### YOUR ASSIGNMENT:
Copy out exactly the lines from the start of the data to the line containing "Fixpoint fill_loop (fuel". Include both.

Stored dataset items
(* ===== verification/Packet.v ===== *)
(** * Packets and connections

    How messages travel: [core/types/hashed_type.go] numbers the messages by a hash of
    their names, [service/p2p/util.go] turns a message into a packet (the number, a
    flag, the length and the body, which is compressed when it is long) and reads
    numbers from a stream, [copyreader.go] keeps what was read, [tcp_peer.go] and
    [websocket_peer.go] send packets and pings and read them back.

    A connection is the list of the pieces in which its bytes arrive: the operating
    system may cut a stream anywhere, and [Read] returns at most one piece.  The
    encoding of the messages and gzip are parameters. *)

From stdpp Require Import base gmap list strings.
From Stdlib Require Import ZArith Lia.
From S2P Require Import Prelude Common Factory OrderedMap Pile.

Definition ErrInvalidLength : error := mkError "p2p" "invalid length".
Definition ErrUnknownMessage : error := mkError "p2p" "unknown message".
Definition io_EOF : error := mkError "io" "EOF".
Definition net_ErrClosed : error := mkError "net" "use of closed network connection".

(** ** The numbers of the messages *)

Section HashedType.
Context `{SH : Sha256}.

Definition DefineHashedType (Name : bytes) : ST (gmap Z bytes) Z :=
  let! t := lift (BytesToUint16 (take 2 (DoubleHash Name))) in
  let! o := gets (fun gDefineMap => gDefineMap !! t) in
  if bool_decide (default [] o = Name) then ret t
  else match o with
       | Some _ => throw "Type is collapsed"
       | None => modify (fun gDefineMap => <[t := Name]> gDefineMap) ;;; ret t
       end.
Definition NameOfHashedType (t : Z) (gDefineMap : gmap Z bytes) : bytes := default [] (gDefineMap !! t).
End HashedType.

(** ** Reading numbers *)

Section Read.
Context {S : Type} (Read : nat -> ST S bytes).

(** [FillBytes]: the loop stops when nothing is missing, so it runs at most once for
    each byte. *)
Fixpoint fill_loop (fuel n : nat) (bs : bytes) : ST S bytes :=
  match fuel with
  | O => throw "out of fuel"
  | Datatypes.S fuel =>
      if (length bs <? n)%nat then
        let! got := Read (n - length bs) in
        let bs := bs ++ got in
        if (n <=? length bs)%nat then ret bs
        else if (length got =? 0)%nat then fail ErrInvalidLength
        else fill_loop fuel n bs
      else ret bs
  end.
Definition FillBytes (n : nat) : ST S bytes :=
  let! bs := fill_loop (n + 1) n [] in
  if (length bs =? n)%nat then ret bs else fail ErrInvalidLength.
(** Two nodes of the same chain whose clocks differ by at most thirty seconds: the one
    that asks learns the key of the one that answers, and its address of at most 255
    bytes; with a larger difference the request is refused. *)
Lemma handshake_names_the_peer chainID Sign BindAddress random now now' pub :
  0 <= now < 2 ^ 63 -> 0 <= now' < 2 ^ 63 -> (length BindAddress <= 255)%nat ->
  (forall h, exists sig, Sign h = Ok sig /\ length sig = 65%nat /\ recover h sig = Ok pub) ->
  let req := handshake_request chainID random now' in
  if Z.abs (now - now') <=? 30 * Second then
    exists answer, recvHandshake chainID Sign BindAddress now req = Ok answer /\ check_answer req answer = Ok (NewPublicHash pub, BindAddress)
  else recvHandshake chainID Sign BindAddress now req = Err ErrInvalidHandshake.
Proof.
  intros H1 H2 Hb HS req. unfold recvHandshake. cbn [head default from_option id req handshake_request]. rewrite Z.eqb_refl. cbn [negb].
  assert (Hd : drop 32 req = le_bytes 8 (u64 now')).
  { unfold req, handshake_request. change (drop 32 (chainID :: ?l)) with (drop 31 l). apply drop_app_length'. rewrite length_drop, length_copy_into. done. }
  change (chainID :: _) with req. rewrite Hd, time_distance_small by done. destruct (Z.leb_spec (Z.abs (now - now')) (30 * Second)).
  - destruct (Z.ltb_spec (30 * Second) (Z.abs (now - now'))); [lia|]. destruct (HS (Hash req)) as (sig & -> & Hl & Hr). cbn. eexists. split; [done|].
    unfold check_answer. rewrite FillBytes_app by done. cbn [res_bind]. rewrite Hr. cbn [res_bind]. change (FillBytes 1 (?x :: BindAddress)) with (FillBytes 1 ([x] ++ BindAddress)). rewrite (FillBytes_app 1 [_] BindAddress) by done. cbn [res_bind head default from_option id].
    assert (E : Z.to_nat (u8 (Z.of_nat (length BindAddress))) = length BindAddress) by (unfold u8; rewrite Z.mod_small; lia).
    assert (Hf : FillBytes (length BindAddress) BindAddress = Ok (BindAddress, [])) by (rewrite <- (app_nil_r BindAddress) at 2; by apply FillBytes_app). by rewrite E, Hf.
  - destruct (Z.ltb_spec (30 * Second) (Z.abs (now - now'))); [done|lia].
Qed.
End Handshake.

(** ** A small mesh *)

Definition mesh_peer (n : Z) : Peer := mkPeer [n] n 0.
Definition small_mesh : NodeMesh (M := FrMessage unit) :=
  mkNodeMesh (list_to_map ((fun n => ([n], mesh_peer n)) <$> [1; 2; 3])) (list_to_map ((fun n => ([n], mesh_peer n)) <$> [3; 4; 5])) [] [].

Lemma limited_cast_reaches_that_many_witness :
  exists l, ExceptCastLimit [2] FRequestPeerList 3 small_mesh = (Ok tt, add_sent ((fun kv => (kv.2, FRequestPeerList)) <$> l) small_mesh) /\ NoDup l /\
    (forall k p, (k, p) ∈ l -> k <> [2] /\ peerMap small_mesh !! k = Some p) /\
    length l = Nat.min 3 (size (delete [2] (peerMap small_mesh))).
Proof. apply (limited_cast_reaches_that_many [2] FRequestPeerList 3 small_mesh). lia. Defined.
Lemma small_cast : peer_conn ∘ fst <$> mesh_sent (ExceptCastLimit [2] FRequestPeerList 3 small_mesh).2 ≡ₚ [1; 4; 5].
Proof. apply (bool_decide_unpack _). vm_compute. exact Logic.I. Qed.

### EXERCISE ANSWER:
(* ===== verification/Packet.v ===== *)
(** * Packets and connections

    How messages travel: [core/types/hashed_type.go] numbers the messages by a hash of
    their names, [service/p2p/util.go] turns a message into a packet (the number, a
    flag, the length and the body, which is compressed when it is long) and reads
    numbers from a stream, [copyreader.go] keeps what was read, [tcp_peer.go] and
    [websocket_peer.go] send packets and pings and read them back.

    A connection is the list of the pieces in which its bytes arrive: the operating
    system may cut a stream anywhere, and [Read] returns at most one piece.  The
    encoding of the messages and gzip are parameters. *)

From stdpp Require Import base gmap list strings.
From Stdlib Require Import ZArith Lia.
From S2P Require Import Prelude Common Factory OrderedMap Pile.

Definition ErrInvalidLength : error := mkError "p2p" "invalid length".
Definition ErrUnknownMessage : error := mkError "p2p" "unknown message".
Definition io_EOF : error := mkError "io" "EOF".
Definition net_ErrClosed : error := mkError "net" "use of closed network connection".

(** ** The numbers of the messages *)

Section HashedType.
Context `{SH : Sha256}.

Definition DefineHashedType (Name : bytes) : ST (gmap Z bytes) Z :=
  let! t := lift (BytesToUint16 (take 2 (DoubleHash Name))) in
  let! o := gets (fun gDefineMap => gDefineMap !! t) in
  if bool_decide (default [] o = Name) then ret t
  else match o with
       | Some _ => throw "Type is collapsed"
       | None => modify (fun gDefineMap => <[t := Name]> gDefineMap) ;;; ret t
       end.
Definition NameOfHashedType (t : Z) (gDefineMap : gmap Z bytes) : bytes := default [] (gDefineMap !! t).
End HashedType.

(** ** Reading numbers *)

Section Read.
Context {S : Type} (Read : nat -> ST S bytes).

(** [FillBytes]: the loop stops when nothing is missing, so it runs at most once for
    each byte. *)
Fixpoint fill_loop (fuel n : nat) (bs : bytes) : ST S bytes :=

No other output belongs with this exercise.